Loyola University Chicago Quinlan School of Business encompasses the undergraduate, graduate, and executive-level business programs of Loyola University Chicago in downtown Chicago, Illinois, with campuses and partnerships in Rome, Beijing, and Saigon-Ho Chi Minh City. It is Chicago's only Jesuit business school.

Quinlan was founded in 1922 to help working-class employees move from the factory floor to the front office. In 2012, it was named for Michael R. Quinlan, the University's two-time alumnus, who worked his way up from the mailroom to the boardroom of McDonald's as chairman and CEO.

==Accreditation==
Loyola's Quinlan School of Business undergraduate and graduate programs are accredited by the Association to Advance Collegiate School of Business.
It is the only AACSB-accredited school to offer a specialized MBA in Healthcare Management, and the only AACSB-accredited school in Illinois to offer an MS in Supply Chain Management.

==Endowment==
The Quinlan School of Business sits on an endowment of more than $67 million in total.

==Schreiber Center==
In fall 2015, Quinlan opened the doors on its new building in downtown Chicago. The building, at State and Pearson on Loyola's Water Tower Campus, was named the John and Kathy Schreiber Center in recognition of a $10 million gift from the Schreiber family. John Schreiber earned his undergraduate degree from Quinlan in 1968.
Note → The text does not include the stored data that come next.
(* ===== verification/Wire.v ===== *)
(** * The programs meet at the coordinator's routes

    Agents and clients build their requests by hand; every body they post goes
    to the route that takes it, and every path the client reads is a route's. *)

From Stdlib Require Import Strings.Byte.
From S2P Require Import Prelude Float64 World Text Program Bytes Files Store Core Fabric Coordinator Routes AgentCalls Operators Executor TaskExecution DataPlane Agent Worker Polling Cli.
Open Scope string_scope.
Open Scope list_scope.
Open Scope Z_scope.

(** A path is a route's, for some request. *)
Definition readable `{UuidCrate} (home url : string) : Prop := ∃ request, routed home GET url request = true.
Lemma routed_at `{UuidCrate} home method path request :
  route request = Some (method, path) → routed home method (home +:+ path) request = true.
Proof. intros Hr. unfold routed. by rewrite Hr, !bool_decide_eq_true_2. Qed.
Lemma readable_at `{UuidCrate} home path request :
  route request = Some (GET, path) → readable home (home +:+ path).
Proof. intros Hr. exists request. by apply routed_at. Qed.

(** ** Agents *)

Section agents.
Context `{Sha256Crate} `{ErrorTexts} `{HttpCrate} `{SerdeJson} `{UuidCrate}.
Context (home : string).

Definition posts_to_routes (R : Type) (c : AgentCall R) : Prop :=
  match c with Send (HttpPost url request) => routed home POST url request = true | _ => True end.
(** Of the agent at [endpoint], its data plane's routes are asked. *)
Definition reads_data_plane (endpoint : string) (R : Type) (c : AgentCall R) : Prop :=
  match c with
  | Send (HttpGet url _) => ∃ request path, data_router request = (GET, path) ∧ url = endpoint +:+ path
  | _ => True
  end.
Lemma no_post_to_routes R (c : AgentCall R) : no_post R c → posts_to_routes R c.
Proof. by destruct c as [| | | | |[]| | | | | |]. Qed.
#[local] Hint Resolve no_post_to_routes : calls.
#[local] Hint Extern 1 (no_post _ _) => exact I : calls.
#[local] Hint Extern 1 (posts_to_routes _ (Send (HttpPost _ _))) => apply routed_at; reflexivity : calls.

Lemma posts_json {T} (of_json : Bytes → outcome string T) response :
  makes_only posts_to_routes (parse_json of_json response).
Proof. unfold parse_json, fail, of_outcome. follow_calls. Qed.
Lemma posts_expect_success response : makes_only posts_to_routes (expect_success response).
Proof. apply only_expect_success. Qed.
#[local] Hint Resolve posts_json posts_expect_success : calls.

Lemma posts_register data_endpoint descriptor : makes_only posts_to_routes (register home data_endpoint descriptor).
Proof. unfold register, ask. follow_calls. Qed.
Lemma posts_heartbeat lease : makes_only posts_to_routes (send_heartbeat home lease).
Proof. unfold send_heartbeat, ask. follow_calls. Qed.
Lemma posts_poll lease : makes_only posts_to_routes (Agent.poll_work home lease).
Proof. unfold Agent.poll_work, ask. follow_calls. Qed.
Lemma posts_report lease peer measurement :
  makes_only posts_to_routes (Agent.report_link_measurement home lease peer measurement).
Proof. unfold Agent.report_link_measurement, ask. follow_calls. Qed.
#[local] Hint Resolve posts_register posts_heartbeat posts_poll posts_report : calls.

Lemma posts_measure endpoint : makes_only posts_to_routes (measure_peer endpoint).
Proof.
  assert (∀ endpoint bytes, makes_only posts_to_routes (fetch_probe endpoint bytes)) as Hfetch
    by (intros; unfold fetch_probe, tell, ask, fail, of_outcome; follow_calls).
  assert (∀ endpoint samples rtt_ms, makes_only posts_to_routes (probe_rtt endpoint samples rtt_ms)) as Hrtt
    by (intros endpoint' samples; induction samples as [|samples IH]; intros; cbn [probe_rtt]; follow_calls).
  unfold measure_peer. follow_calls.
Qed.
#[local] Hint Resolve posts_measure : calls.
Lemma posts_discover lease : makes_only posts_to_routes (discover_topology home lease).
Proof.
  assert (∀ peers, makes_only posts_to_routes (probe_peers home lease peers)) as Hprobe
    by (intros peers; induction peers as [|peer peers IH]; cbn [probe_peers]; follow_calls).
  unfold discover_topology, ask. follow_calls.
Qed.
Lemma posts_commit store executor resource_id assignment :
  makes_only posts_to_routes (execute_and_commit home store executor resource_id assignment).
Proof.
  assert (∀ task inputs, makes_only posts_to_routes (materialize_inputs home store resource_id task 0 inputs)) as Hinputs
    by (intros; apply only_materialize_inputs; [apply no_post_to_routes|intros; by apply routed_at]).
  assert (∀ task inputs, makes_only posts_to_routes (execute_task_with_policy executor task inputs)) as Hexecute
    by (intros; apply only_execute_task, no_post_to_routes).
  assert (∀ bytes, makes_only posts_to_routes (on_store (store_put store bytes))) as Hput
    by (intros; apply only_on_store, no_post_to_routes).
  unfold execute_and_commit, ask. follow_calls.
Qed.
Lemma posts_renewals turns : makes_only posts_to_routes (renew_execution_loop turns home).
Proof.
  assert (makes_only posts_to_routes (renew_turn home)) as Hturn
    by (unfold renew_turn, now_unix_ms, ask, tell, fail; follow_calls).
  induction turns as [|turns IH]; cbn [renew_execution_loop]; follow_calls.
Qed.
Lemma posts_worker data_endpoint advertised event w :
  makes_only posts_to_routes (on_event home data_endpoint advertised event w).
Proof. destruct event; cbn [on_event]; unfold heartbeat_tick, poll_tick; follow_calls. Qed.

(** A peer is probed, and its blobs are read, at the routes of its data plane. *)
Lemma probes_read_data_plane endpoint bytes :
  makes_only (reads_data_plane endpoint) (fetch_probe endpoint bytes).
Proof.
  unfold fetch_probe, ask, fail, of_outcome. follow_calls; try exact I. by exists (ProbeOf bytes), ("/v1/probe/" +:+ show bytes).
Qed.
Lemma replica_at_data_plane state metadata replica range :
  replica_ok state metadata replica →
  ∃ endpoint suffix, co_data_endpoints state !! or_resource_id replica = Some endpoint ∧
    om_digest metadata = Some ("sha256:" +:+ suffix) ∧
    or_url replica = endpoint +:+ (data_router (BlobOf suffix range)).2.
Proof. by intros [_ Hreplica]. Qed.
End agents.

(** ** The client *)

Section clients.
Context `{CliJson} `{HttpCrate} `{UuidCrate} `{HashOrder}.

(** The coordinator a command is for. *)
Definition command_home (command : CliCommand) : string :=
  match command with
  | Demo => ""
  | Put coordinator _ _ | Submit coordinator _ _ _ _ _ _ _ | Status coordinator _ | Wait coordinator _ _
  | JobSubmit coordinator _ | JobPlan coordinator _ | JobAutoSubmit coordinator _ | JobStatus coordinator _
  | JobWait coordinator _ _ | Resources coordinator | Link coordinator _ _ _ _ => base coordinator
  end.
Definition command_agent (command : CliCommand) : string :=
  match command with Put _ agent _ => base agent | _ => "" end.
Definition asks_routes (home agent : string) (R : Type) (c : CliCall R) : Prop :=
  match c with
  | Fetch (CliPost url request) => routed home POST url request = true
  | Fetch (CliPostBytes url body) => ∃ path, data_router (PutOf body) = (POST, path) ∧ url = agent +:+ path
  | Fetch (CliGet url) => readable home url
  | _ => True
  end.

Lemma asks_fetch home agent request : asks_routes home agent _ (Fetch request) → makes_only (asks_routes home agent) (fetch_checked request).
Proof. intros Hc. unfold fetch_checked, request_. follow_calls. Qed.
Lemma asks_println home agent text : makes_only (asks_routes home agent) (println text).
Proof. unfold println. follow_calls. done. Qed.
#[local] Hint Resolve asks_fetch asks_println : calls.
#[local] Hint Extern 1 (asks_routes _ _ _ (Fetch (CliPost _ _))) => apply routed_at; reflexivity : calls.
#[local] Hint Extern 1 (asks_routes _ _ _ (Fetch (CliPostBytes _ _))) => by eexists : calls.
#[local] Hint Extern 1 (asks_routes _ _ _ _) => exact I : calls.

Lemma asks_task_view agent coordinator task : makes_only (asks_routes (base coordinator) agent) (task_view coordinator task).
Proof.
  unfold task_view. assert (asks_routes (base coordinator) agent _ (Fetch (CliGet (base coordinator +:+ "/v1/tasks/" +:+ id_to_string task))))
    by (by apply (readable_at _ _ (GetTask (id_to_string task)))).
  follow_calls.
Qed.
Lemma asks_job_view agent coordinator job : makes_only (asks_routes (base coordinator) agent) (cooperative_job_view coordinator job).
Proof.
  unfold cooperative_job_view. assert (asks_routes (base coordinator) agent _ (Fetch (CliGet (base coordinator +:+ "/v1/jobs/" +:+ id_to_string job))))
    by (by apply (readable_at _ _ (GetCooperativeJob (id_to_string job)))).
  follow_calls.
Qed.
#[local] Hint Resolve asks_task_view asks_job_view : calls.

Lemma asks_wait_loop {V} home agent turns (look : cli V) verdict what deadline :
  makes_only (asks_routes home agent) look → makes_only (asks_routes home agent) (wait_loop turns look verdict what deadline).
Proof.
  intros Hlook. induction turns as [|turns IH]; cbn [wait_loop]; unfold request_; follow_calls.
Qed.
#[local] Hint Resolve asks_wait_loop : calls.

(** Every request of a command is to a route of its coordinator, or of the data
    plane of the agent it uploads to. *)
Theorem commands_ask_routes turns command :
  makes_only (asks_routes (command_home command) (command_agent command)) (cli_main turns command).
Proof.
  destruct command; cbn [cli_main command_home];
    unfold demo, put, cli_submit, wait, wait_job, submit_job, plan_job, auto_submit_job, print_json, read_json, request_.
  all: follow_calls.
  apply asks_fetch, (readable_at _ _ ListResources eq_refl).
Qed.
End clients.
==Undergraduate programs==
Loyola's Quinlan School of Business offers programs in accounting, economics, entrepreneurship, finance, human resources, information systems, international business, management, marketing, sport management, and supply chain management. There is also a USA/Europe double degree program that allows undergraduate students to earn a USA bachelor's degree and an official European degree (from Universidad Loyola Andalusia) and two combined programs which allow students to complete an MBA or MSA in five years.

==Executive education==
Quinlan offers executive education courses for working professionals and organizations. These courses, taught by Quinlan business school faculty and expert practitioners, provide management and leadership skills training for emerging leaders and corporations.
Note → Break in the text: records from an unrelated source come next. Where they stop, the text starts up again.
(* ===== verification/Upload.v ===== *)
(** * From the client's file to a download

    [put] of the client against the agent's data plane and the coordinator: an
    upload that succeeds is published, and can be downloaded again. *)

From Stdlib Require Import Strings.Byte.
From S2P Require Import Prelude Float64 World Text Program Bytes Files Store StoreConcurrency Core Samples Fabric Execution Coordinator Clock Frames Evolution Leases Routes AgentCalls DataPlane Cli.
Open Scope string_scope.
Open Scope list_scope.
Open Scope Z_scope.

(** The agent's host and the coordinator. *)
Record Site := mkSite { si_agent : Host; si_coordinator : Coord }.

(** What has been put can be downloaded. *)
Lemma stored_blob_served `{Sha256Crate} `{ErrorTexts} `{HttpCrate} data_plane host host' m bytes stored :
  represents (ds_store data_plane) (h_files host) m → content_addressed m → 0 ≤ h_next_temp host < u64_max →
  run perform (store_put (ds_store data_plane) bytes) host = (Ok stored, host') → h_faults host' 0 = None →
  ∃ response bytes',
    (run perform (get_blob data_plane (sha256_hex bytes) None) host').1 = Ok response ∧
    resp_status response = 200 ∧ resp_body response = Ok bytes' ∧ sha256_hex bytes' = sha256_hex bytes ∧
    ((∀ old, m !! sha256_hex bytes = Some old → old = bytes) → bytes' = bytes).
Proof.
  intros Hm Hca Hnext Hstored Hfault.
  pose proof (put_alone (ds_store data_plane) host m bytes Hm Hca Hnext) as Halone.
  rewrite Hstored in Halone. destruct Halone as (m' & _ & _ & _ & -> & _).
  destruct (run perform (store_get (ds_store data_plane) (so_digest (stored_object (ds_store data_plane) bytes)))
    host') as [result host2] eqn:Hget.
  destruct (put_get_roundtrip _ _ m bytes _ _ _ _ Hm Hca Hnext Hstored Hfault Hget) as (_ & bytes' & -> & Hhash & Hold).
  destruct (blob_response_range bytes' None None eq_refl) as (answer & Hanswer & Hstatus & Hbody).
  exists answer, bytes'. split_and!; [|done..]. unfold get_blob. rewrite run_ptry.
  change (so_digest _) with ("sha256:" +:+ sha256_hex bytes) in Hget. rewrite Hget. cbn [run fst].
  rewrite <- Hhash. change ("sha256:" +:+ sha256_hex bytes') with (sha256_digest bytes'). by rewrite Hanswer.
Qed.

Lemma elem_of_push_locations location added locations :
  location ∈ fold_left push_location added locations ↔ location ∈ locations ∨ location ∈ added.
Proof.
  revert locations. induction added as [|l added IH]; intros locations; simpl; [set_solver|].
  rewrite IH. unfold push_location. case_bool_decide; set_solver.
Qed.
(** The locations of a published object include those it was published with. *)
Lemma publish_object_located object n n' location :
  publish_object object n = (Ok tt, n') → location ∈ om_locations object →
  ∃ o, f_objects (nd_fabric n') !! om_id object = Some o ∧ same_object_identity object o = true ∧
       location ∈ om_locations o.
Proof.
  intros Hpub Hin. destruct (publish_object_published object n n' Hpub) as (o & Ho & Hsame).
  exists o. split_and!; [done|done|]. revert Hpub. unfold publish_object, bind, fget, gets.
  destruct (f_objects (nd_fabric n) !! om_id object) as [existing|] eqn:He.
  - destruct (same_object_identity existing object); [|done]. intros [= <-]. simpl in Ho.
    rewrite lookup_insert_eq in Ho. injection Ho as <-. simpl. by apply elem_of_push_locations; right.
  - intros [= <-]. simpl in Ho. rewrite lookup_insert_eq in Ho. by injection Ho as <-.
Qed.

Section upload.
Context `{Sha256Crate} `{ErrorTexts} `{HttpCrate} `{UuidCrate} `{HashOrder} `{HttpServer} `{CliJson}.
(** The agent: its data plane, and how its calls are served; its files are
    those of its host, whose faults may come at any time. *)
Context (data_plane : DataState) (agent_calls : handler AgentCall Host).
Context (Hfiles : ∀ R (c : FsCall R) host, agent_calls R (OnFiles c) host = perform R c host).
Context (Huuid : ∀ host, (agent_calls _ RandomUuid host).2 = host).
(** The wire form of an object's metadata, which decodes to it. *)
Context (object_to_json : ObjectMetadata → Bytes).
Context (Hjson : ∀ object, put_object_of_json (object_to_json object) = inr object).
(** Where the two listen, and what the client's files hold. *)
Context (coordinator agent : string) (input_files : string → result Bytes).

(** What the client receives; a handler that unwinds closes the connection. *)
Definition received (answer : option (Z * Bytes)) : result CliResponse :=
  match answer with
  | Some (status, body) => inr (mkCliResponse status (inr body))
  | None => inl "connection closed"
  end.
Definition agent_answers (body : Bytes) (host : Host) : option (Z * Bytes) * Host :=
  let '(o, host') := run agent_calls (put_object data_plane body) host in
  (match o with
   | Ok object => Some (200, object_to_json object)
   | Err error => Some (data_into_response error)
   | Panic | Diverged => None
   end, host').
(** The client's calls; what goes to another address is not found. *)
Definition at_site : handler CliCall Site := λ R c site,
  match c in CliCall R return R * Site with
  | ReadInputFile file => (input_files file, site)
  | Fetch (CliPostBytes url body) =>
      if bool_decide (url = base agent +:+ (data_router (PutOf body)).2) then
        let '(answer, host) := agent_answers body (si_agent site) in
        (received answer, mkSite host (si_coordinator site))
      else (inr (mkCliResponse 404 (inr [])), site)
  | Fetch (CliPost url request) =>
      let '(answer, c) := serve_http (base coordinator) POST url request (si_coordinator site) in
      (received answer, mkSite (si_agent site) c)
  | Fetch (CliGet _) => (inr (mkCliResponse 404 (inr [])), site)
  | Println _ | CliSleep _ => (tt, site)
  | InstantNow => (0, site)
  | NewUuid => (0%N, site)
  | OnFabric m => (Panic, site)
  end.

(** The data plane's [put_object] as the store sees it. *)
Lemma run_put_object body host :
  let '(o, host') := run agent_calls (put_object data_plane body) host in
  let '(stored, host1) := run perform (store_put (ds_store data_plane) body) host in
  host' = host1 ∧ match stored with
  | Ok s => ∃ uuid, o = Ok (mkObjectMetadata (mkId uuid) (so_size_bytes s) (Some (so_digest s))
              (Some "application/octet-stream") [ds_resource_id data_plane] None)
  | Err e => o = Err (data_internal (store_error_to_string e))
  | Panic => o = Panic
  | Diverged => o = Diverged
  end.
Proof.
  unfold put_object. rewrite run_ptry, run_translate.
  replace (run (λ R c, agent_calls R (OnFiles c)) (store_put (ds_store data_plane) body) host)
    with (run perform (store_put (ds_store data_plane) body) host) by
    (symmetry; apply run_ext; intros; apply Hfiles).
  destruct (run perform _ host) as [[s|e| |] host1]; [|by split..].
  cbn [pbind call run]. pose proof (Huuid host1) as Hu. destruct (agent_calls _ RandomUuid host1) as [uuid host2].
  simpl in Hu. subst host2. split; [done|]. by exists uuid.
Qed.

(** A publication that is answered by success has taken place. *)
Lemma publish_answered home url object c status body c' :
  serve_http home POST url (PublishObject object) c = (Some (status, body), c') → is_success status = true →
  ∀ location, location ∈ om_locations object →
  ∃ o, f_objects (co_fabric (co_state c')) !! om_id object = Some o ∧ same_object_identity object o = true ∧
       location ∈ om_locations o.
Proof.
  intros Hserve Hok location Hin. destruct (serve_success _ _ _ _ _ _ _ _ Hserve Hok) as (o & Ho & Hsucc). revert Ho Hsucc.
  unfold handle, respond, handle_publish, rethrow, on_fabric, bind, throw, ret.
  destruct (om_digest object); [|by intros [= <- <-]].
  destruct (publish_object object (mkNode (co_fabric (co_state c)) (co_world c))) as [[[]|e| |] n'] eqn:Hpub; cbn.
  - intros [= <- <-] _. by apply (publish_object_located _ _ _ _ Hpub).
  - intros [= <- <-]. cbn. by destruct e.
  - by intros [= <- <-].
  - by intros [= <- <-].
Qed.

(** What a [put] that succeeds has done. *)
Lemma put_succeeds file bytes site site' :
  input_files file = inr bytes → run at_site (put coordinator agent file) site = (Ok tt, site') →
  ∃ stored object status body,
    run perform (store_put (ds_store data_plane) bytes) (si_agent site) = (Ok stored, si_agent site') ∧
    om_size_bytes object = so_size_bytes stored ∧ om_digest object = Some (so_digest stored) ∧
    om_locations object = [ds_resource_id data_plane] ∧
    serve_http (base coordinator) POST (base coordinator +:+ "/v1/objects/publish") (PublishObject object)
      (si_coordinator site) = (Some (status, body), si_coordinator site') ∧
    is_success status = true.
Proof.
  intros Hfile. unfold put, fetch_checked, request_. rewrite run_ptry, run_pbind. cbn. rewrite Hfile. cbn.
  rewrite bool_decide_eq_true_2 by done.
  destruct (agent_answers bytes (si_agent site)) as [answer host] eqn:Hagent. cbn.
  unfold agent_answers in Hagent. pose proof (run_put_object bytes (si_agent site)) as Hrun.
  destruct (run agent_calls (put_object data_plane bytes) (si_agent site)) as [o host'].
  destruct (run perform (store_put (ds_store data_plane) bytes) (si_agent site)) as [stored host1] eqn:Hstored.
  destruct Hrun as [-> Ho]. injection Hagent as <- <-.
  destruct stored as [stored|e| |]; [destruct Ho as [uuid ->]|rewrite Ho; cbn; done..].
  set (object := mkObjectMetadata _ _ _ _ _ _). cbn. rewrite Hjson. cbn.
  destruct (serve_http _ _ _ _ _) as [[[status body]|] c] eqn:Hcoordinator; cbn; [|done].
  unfold checked. cbn [cr_status]. destruct (is_success status) eqn:Hok; cbn; [|done]. intros [= <-].
  by exists stored, object, status, body.
Qed.

(** C32 What the client uploads can be downloaded: when [put] succeeds, the
    coordinator knows an object of the digest and size of the file, located at
    the agent; and the agent's data plane, unless reading the disk fails, serves
    under that digest bytes of the same hash, which are the file's unless the
    store already held others under it. *)
Theorem uploads_are_served file bytes m site site'
    (Hfile : input_files file = inr bytes)
    (Hm : represents (ds_store data_plane) (h_files (si_agent site)) m) (Hca : content_addressed m)
    (Hnext : 0 ≤ h_next_temp (si_agent site) < u64_max)
    (Hput : run at_site (put coordinator agent file) site = (Ok tt, site'))
    (Hfault : h_faults (si_agent site') 0 = None) :
  (∃ id object,
     f_objects (co_fabric (co_state (si_coordinator site'))) !! id = Some object ∧ om_digest object = Some (sha256_digest bytes) ∧ om_size_bytes object = Z.of_nat (length bytes) ∧
     ds_resource_id data_plane ∈ om_locations object) ∧
  ∃ response bytes',
    (run perform (get_blob data_plane (sha256_hex bytes) None) (si_agent site')).1 = Ok response ∧
    resp_status response = 200 ∧ resp_body response = Ok bytes' ∧ sha256_hex bytes' = sha256_hex bytes ∧
    ((∀ old, m !! sha256_hex bytes = Some old → old = bytes) → bytes' = bytes).
Proof.
  destruct (put_succeeds file bytes site site' Hfile Hput)
    as (stored & object & status & body & Hstored & Hsize & Hdigest & Hlocated & Hcoordinator & Hok).
  pose proof (put_alone (ds_store data_plane) (si_agent site) m bytes Hm Hca Hnext) as Halone.
  rewrite Hstored in Halone. destruct Halone as (m' & _ & _ & _ & -> & _). split.
  - destruct (publish_answered _ _ _ _ _ _ _ Hcoordinator Hok (ds_resource_id data_plane)) as (known & Hknown & Hsame & Hloc);
      [rewrite Hlocated; by left|].
    exists (om_id object), known. apply same_object_identity_spec in Hsame as (_ & Hs & Hd & _).
    by rewrite <- Hd, <- Hs, Hsize, Hdigest.
  - by eapply stored_blob_served.
Qed.
End upload.

(** ** An example *)

Definition object_fields (object : ObjectMetadata) :=
  (om_id object, om_size_bytes object, om_digest object, om_encoding object, om_locations object, om_producer object).
Definition object_wire (object : ObjectMetadata) : Bytes := to_wire (encode (object_fields object)).
Definition object_json : CliJson :=
  {| cli_error_of_json _ := inl "invalid JSON";
     put_object_of_json bytes :=
       match decode (A:=ObjectId * Z * option string * option string * list ResourceId * option TaskId) (of_wire bytes) with
       | Some (id, size_bytes, digest, encoding, locations, producer) =>
           inr (mkObjectMetadata id size_bytes digest encoding locations producer)
       | None => inl "invalid JSON"
       end;
     submitted_task_of_json _ := inl "invalid JSON";
     submitted_job_of_json _ := inl "invalid JSON";
     submitted_logical_of_json _ := inl "invalid JSON";
     task_view_of_json _ := inl "invalid JSON";
     job_view_of_json _ := inl "invalid JSON";
     plan_of_json _ := inl "invalid JSON";
     resource_list_of_json _ := inl "invalid JSON";
     cooperative_job_of_json _ := inl "invalid JSON";
     logical_job_of_json _ := inl "invalid JSON";
     task_view_pretty _ := inr "{}";
     job_view_pretty _ := inr "{}";
     plan_pretty _ := inr "{}";
     resource_list_pretty _ := inr "{}" |}.
Lemma object_wire_decodes object : @put_object_of_json object_json (object_wire object) = inr object.
Proof. unfold object_wire. simpl. rewrite of_to_wire, decode_encode. by destruct object. Qed.

#[local] Existing Instances toy_sha256 toy_errors toy_http Samples.uuid_text trie_order toy_server object_json.
Definition sample_plane : DataState := mkDataState sample_store (mkId 9).
Definition sample_files (file : string) : result Bytes :=
  if bool_decide (file = "data.bin") then inr (to_bytes "plurifold") else inl "no such file".
Definition sample_site : Site :=
  mkSite sample_host (mkCoord (Coordinator_new 15000 60000) (Samples.world 1000)).
Definition sample_client : handler CliCall Site :=
  at_site sample_plane offline object_wire "http://c" "http://a/" sample_files.
Definition uploaded_site : Site := (run sample_client (put "http://c" "http://a/" "data.bin") sample_site).2.

Lemma uploads_are_served_witness :
  (∃ id object,
     f_objects (co_fabric (co_state (si_coordinator uploaded_site))) !! id = Some object ∧ om_size_bytes object = 9) ∧
  ∃ response,
    (run perform (get_blob sample_plane (sha256_hex (to_bytes "plurifold")) None) (si_agent uploaded_site)).1 = Ok response ∧
    resp_body response = Ok (to_bytes "plurifold").
Proof.
  assert (run sample_client (put "http://c" "http://a/" "data.bin") sample_site = (Ok tt, uploaded_site)) as Hput.
  { unfold uploaded_site. rewrite (surjective_pairing (run _ _ _)) at 1. f_equal. }
  destruct (uploads_are_served sample_plane offline (λ R c host, eq_refl) (λ host, eq_refl) object_wire object_wire_decodes
    "http://c" "http://a/" sample_files "data.bin" (to_bytes "plurifold") ∅ sample_site uploaded_site)
    as [(id & object & Hknown & _ & Hsize & _) (response & bytes & Hrun & _ & Hbody & _ & Hsame)].
  - reflexivity.
  - exact sample_represents.
  - intros name bytes Hb. by rewrite lookup_empty in Hb.
  - vm_compute. split; [discriminate|reflexivity].
  - exact Hput.
  - vm_compute. reflexivity.
  - split; [exists id, object; by split|]. exists response. split; [exact Hrun|].
    rewrite Hbody. f_equal. apply Hsame. intros old Hold. by rewrite lookup_empty in Hold.
Defined.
For individuals, Quinlan offers a suite of certificate programs: Project Management, the mini-MBA, and Health Care Management. These open-enrollment programs are offered at the Begich Center for Executive Education, located on Loyola's downtown Water Tower Campus.
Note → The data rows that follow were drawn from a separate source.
(* ===== verification/Completion.v ===== *)
(** * From an execution to its published result

    [execute_and_commit] of the agent against the coordinator's handlers: a
    commit that succeeds leaves the task completed with one published object,
    which holds what the operation computed and can be downloaded. *)

From Stdlib Require Import Strings.Byte.
From S2P Require Import Prelude Float64 World Text Program Bytes Files Store StoreConcurrency Core Samples Scheduler RoleGraph Partition Placement Reduction Fusion LogicalJob Planner Fabric Roles Execution Coordinator Clock Frames Evolution Network Leases Routes AgentCalls Operators Executor TaskExecution Polling DataPlane Agent Pipelines Cli Upload.
Open Scope string_scope.
Open Scope list_scope.
Open Scope Z_scope.
Open Scope prog_scope.

(** ** Where a committed object is *)

Definition same_objects (n n' : Node) : Prop := f_objects (nd_fabric n') = f_objects (nd_fabric n).
Lemma objects_fmod {E} (g : Fabric → Fabric) :
  (∀ f, f_objects (g f) = f_objects f) → preserves same_objects (fmod (E:=E) g).
Proof. intros Hg n. apply Hg. Qed.
#[local] Hint Extern 1 (preserves same_objects (fmod _)) => apply objects_fmod; done : frame.
#[local] Instance same_objects_frame : Frame same_objects.
Proof.
  assert (PreOrder same_objects) by (split; [by intros n|]; intros n1 n2 n3; unfold same_objects; congruence).
  split; [done|..]; try (intros; by apply objects_fmod).
  - intros E A m _ n. unfold fworld, same_objects. by destruct (m (nd_world n)).
  - intros task. unfold submit, set_task. keep.
Qed.

Section completion.
Context `{HashOrder} `{UuidCrate}.
(** A completion with one output that is answered by success. *)
Lemma complete_execution_one lease output n n' :
  complete_execution lease [output] n = (Ok tt, n') →
  ∃ record, committed (nd_fabric n') lease record [output] ∧
    ∃ o, f_objects (nd_fabric n') !! om_id output = Some o ∧ same_object_identity output o = true ∧
      ∀ location, location ∈ om_locations output → location ∈ om_locations o.
Proof.
  intros Hrun. pose proof (complete_execution_spec lease [output] n) as Hspec. cbv zeta in Hspec. rewrite Hrun in Hspec.
  destruct Hspec as [[_ [[e [=]]|[[=] _]]]|(record & current & _ & _ & _ & Htail)]. exists record.
  set (n1 := mkNode _ _) in Htail.
  assert (committed (nd_fabric n1) lease record [output]) as Hc by (apply lookup_insert_eq).
  apply commit_tail_spec in Hc. rewrite <- Htail in Hc. split; [apply Hc|].
  unfold commit_tail, for_each, bind, ret in Htail. simpl in Htail. unfold bind, ret in Htail.
  destruct (publish_object output n1) as [[[]|e| |] n2] eqn:Hpub; simpl in Htail; try discriminate Htail.
  pose proof (frame_complete_cooperative_role same_objects (el_task_id lease) [om_id output] n2) as Hsame.
  rewrite <- Htail in Hsame. unfold same_objects in Hsame. simpl in Hsame. rewrite Hsame.
  destruct (publish_object_published output n1 n2 Hpub) as (o & Ho & Hid). exists o. split_and!; [exact Ho|done|].
  intros location Hin. destruct (publish_object_located _ _ _ _ Hpub Hin) as (o' & Ho' & _ & Hl). congruence.
Qed.
End completion.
Custom programs are designed with a particular organization in mind and are customized to meet an organizations' specific needs and learning objectives. Custom programs can be conducted at the downtown Begich Center or on site at client facilities.

==Rankings==
In 2015, Loyola's Quinlan School of Business was ranked by U.S. News & World Report as Chicago's No. 1 undergraduate business school, as well as a top 3 MBA program in Chicago.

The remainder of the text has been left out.